Goal of the exercise ::
Transcribe the records from the line containing "the numbers are" onward, up to and including the final line, exactly and without anything else.

[Records shown — start]

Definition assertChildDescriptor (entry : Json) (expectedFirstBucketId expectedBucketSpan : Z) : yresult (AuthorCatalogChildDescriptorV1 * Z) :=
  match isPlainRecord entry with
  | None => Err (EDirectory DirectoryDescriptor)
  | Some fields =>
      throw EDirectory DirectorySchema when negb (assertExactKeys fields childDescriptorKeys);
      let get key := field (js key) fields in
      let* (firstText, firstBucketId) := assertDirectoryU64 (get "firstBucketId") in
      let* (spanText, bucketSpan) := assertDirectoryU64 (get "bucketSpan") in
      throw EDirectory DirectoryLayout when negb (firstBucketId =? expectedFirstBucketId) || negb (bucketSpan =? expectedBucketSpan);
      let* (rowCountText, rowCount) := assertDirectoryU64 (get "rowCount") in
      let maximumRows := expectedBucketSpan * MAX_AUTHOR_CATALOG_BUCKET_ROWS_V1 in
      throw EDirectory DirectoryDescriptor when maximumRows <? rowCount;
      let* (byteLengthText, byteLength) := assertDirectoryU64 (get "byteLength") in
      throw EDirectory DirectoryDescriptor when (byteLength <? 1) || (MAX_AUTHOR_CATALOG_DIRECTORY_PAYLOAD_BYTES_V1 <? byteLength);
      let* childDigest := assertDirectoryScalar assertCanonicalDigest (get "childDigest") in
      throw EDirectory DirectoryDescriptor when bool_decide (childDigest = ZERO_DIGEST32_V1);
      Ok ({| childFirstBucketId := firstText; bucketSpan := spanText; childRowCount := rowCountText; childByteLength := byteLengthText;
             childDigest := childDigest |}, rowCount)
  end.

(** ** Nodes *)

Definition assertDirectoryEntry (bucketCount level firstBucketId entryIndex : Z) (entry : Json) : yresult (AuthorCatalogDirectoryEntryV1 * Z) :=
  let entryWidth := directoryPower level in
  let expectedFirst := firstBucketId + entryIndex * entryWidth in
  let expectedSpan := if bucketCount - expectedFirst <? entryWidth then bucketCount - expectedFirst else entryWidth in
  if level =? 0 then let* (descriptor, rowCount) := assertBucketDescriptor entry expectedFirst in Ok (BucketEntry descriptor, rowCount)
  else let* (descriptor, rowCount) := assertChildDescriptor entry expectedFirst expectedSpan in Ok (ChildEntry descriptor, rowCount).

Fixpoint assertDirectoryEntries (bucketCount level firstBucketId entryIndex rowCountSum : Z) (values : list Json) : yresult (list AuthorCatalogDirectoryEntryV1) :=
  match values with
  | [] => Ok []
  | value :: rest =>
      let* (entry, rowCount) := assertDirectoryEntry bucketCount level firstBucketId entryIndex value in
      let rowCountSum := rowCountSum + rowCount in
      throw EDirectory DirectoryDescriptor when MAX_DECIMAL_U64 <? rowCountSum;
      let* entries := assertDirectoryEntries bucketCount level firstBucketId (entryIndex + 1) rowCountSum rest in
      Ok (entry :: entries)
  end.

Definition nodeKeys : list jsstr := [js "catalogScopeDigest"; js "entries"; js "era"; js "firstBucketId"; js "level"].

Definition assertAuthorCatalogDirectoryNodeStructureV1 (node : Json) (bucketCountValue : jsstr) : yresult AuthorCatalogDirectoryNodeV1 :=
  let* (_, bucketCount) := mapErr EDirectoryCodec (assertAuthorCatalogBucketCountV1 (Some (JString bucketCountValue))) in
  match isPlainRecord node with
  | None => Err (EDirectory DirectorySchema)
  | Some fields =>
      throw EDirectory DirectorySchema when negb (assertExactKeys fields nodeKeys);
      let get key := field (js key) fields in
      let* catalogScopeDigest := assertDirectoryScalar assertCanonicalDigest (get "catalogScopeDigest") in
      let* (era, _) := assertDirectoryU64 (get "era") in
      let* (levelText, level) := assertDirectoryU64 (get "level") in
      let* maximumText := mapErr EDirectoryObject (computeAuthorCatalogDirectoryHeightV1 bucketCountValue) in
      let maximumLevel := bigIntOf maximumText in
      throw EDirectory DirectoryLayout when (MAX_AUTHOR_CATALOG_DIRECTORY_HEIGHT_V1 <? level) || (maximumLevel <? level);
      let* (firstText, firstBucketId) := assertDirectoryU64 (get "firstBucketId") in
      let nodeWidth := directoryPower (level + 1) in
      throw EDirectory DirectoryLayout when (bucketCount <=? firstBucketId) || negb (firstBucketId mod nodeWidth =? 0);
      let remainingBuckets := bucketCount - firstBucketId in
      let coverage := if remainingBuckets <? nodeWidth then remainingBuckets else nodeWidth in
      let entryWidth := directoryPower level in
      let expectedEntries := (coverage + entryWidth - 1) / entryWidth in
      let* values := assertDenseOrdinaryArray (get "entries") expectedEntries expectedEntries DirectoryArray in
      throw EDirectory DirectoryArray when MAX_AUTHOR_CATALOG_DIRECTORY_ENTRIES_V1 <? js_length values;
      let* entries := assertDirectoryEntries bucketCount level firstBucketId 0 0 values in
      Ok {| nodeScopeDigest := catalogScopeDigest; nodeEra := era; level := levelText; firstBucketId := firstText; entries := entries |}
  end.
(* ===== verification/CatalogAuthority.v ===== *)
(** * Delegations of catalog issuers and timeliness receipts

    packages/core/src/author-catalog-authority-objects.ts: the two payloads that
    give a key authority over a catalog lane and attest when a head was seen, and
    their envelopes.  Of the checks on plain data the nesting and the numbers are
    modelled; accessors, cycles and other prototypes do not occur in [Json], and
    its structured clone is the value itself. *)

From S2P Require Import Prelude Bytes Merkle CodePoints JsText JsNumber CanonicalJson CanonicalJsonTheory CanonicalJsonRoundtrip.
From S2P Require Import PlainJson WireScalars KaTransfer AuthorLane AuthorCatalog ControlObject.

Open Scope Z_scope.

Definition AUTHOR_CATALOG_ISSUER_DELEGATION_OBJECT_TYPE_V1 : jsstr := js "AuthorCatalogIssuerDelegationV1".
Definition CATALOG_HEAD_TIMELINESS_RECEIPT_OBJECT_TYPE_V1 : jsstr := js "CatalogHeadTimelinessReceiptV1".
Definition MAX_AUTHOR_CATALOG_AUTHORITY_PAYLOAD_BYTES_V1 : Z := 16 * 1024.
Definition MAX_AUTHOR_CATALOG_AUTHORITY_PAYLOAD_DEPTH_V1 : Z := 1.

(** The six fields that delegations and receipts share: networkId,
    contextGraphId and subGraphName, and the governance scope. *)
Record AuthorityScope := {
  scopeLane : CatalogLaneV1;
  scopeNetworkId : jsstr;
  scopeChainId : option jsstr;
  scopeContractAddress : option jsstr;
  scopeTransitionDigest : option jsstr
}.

[Records shown — finish]

Written answer ::
    their envelopes.  Of the checks on plain data the nesting and the numbers are
    modelled; accessors, cycles and other prototypes do not occur in [Json], and
    its structured clone is the value itself. *)

From S2P Require Import Prelude Bytes Merkle CodePoints JsText JsNumber CanonicalJson CanonicalJsonTheory CanonicalJsonRoundtrip.
From S2P Require Import PlainJson WireScalars KaTransfer AuthorLane AuthorCatalog ControlObject.

Open Scope Z_scope.

Definition AUTHOR_CATALOG_ISSUER_DELEGATION_OBJECT_TYPE_V1 : jsstr := js "AuthorCatalogIssuerDelegationV1".
Definition CATALOG_HEAD_TIMELINESS_RECEIPT_OBJECT_TYPE_V1 : jsstr := js "CatalogHeadTimelinessReceiptV1".
Definition MAX_AUTHOR_CATALOG_AUTHORITY_PAYLOAD_BYTES_V1 : Z := 16 * 1024.
Definition MAX_AUTHOR_CATALOG_AUTHORITY_PAYLOAD_DEPTH_V1 : Z := 1.

(** The six fields that delegations and receipts share: networkId,
    contextGraphId and subGraphName, and the governance scope. *)
Record AuthorityScope := {
  scopeLane : CatalogLaneV1;
  scopeNetworkId : jsstr;
  scopeChainId : option jsstr;
  scopeContractAddress : option jsstr;
  scopeTransitionDigest : option jsstr
}.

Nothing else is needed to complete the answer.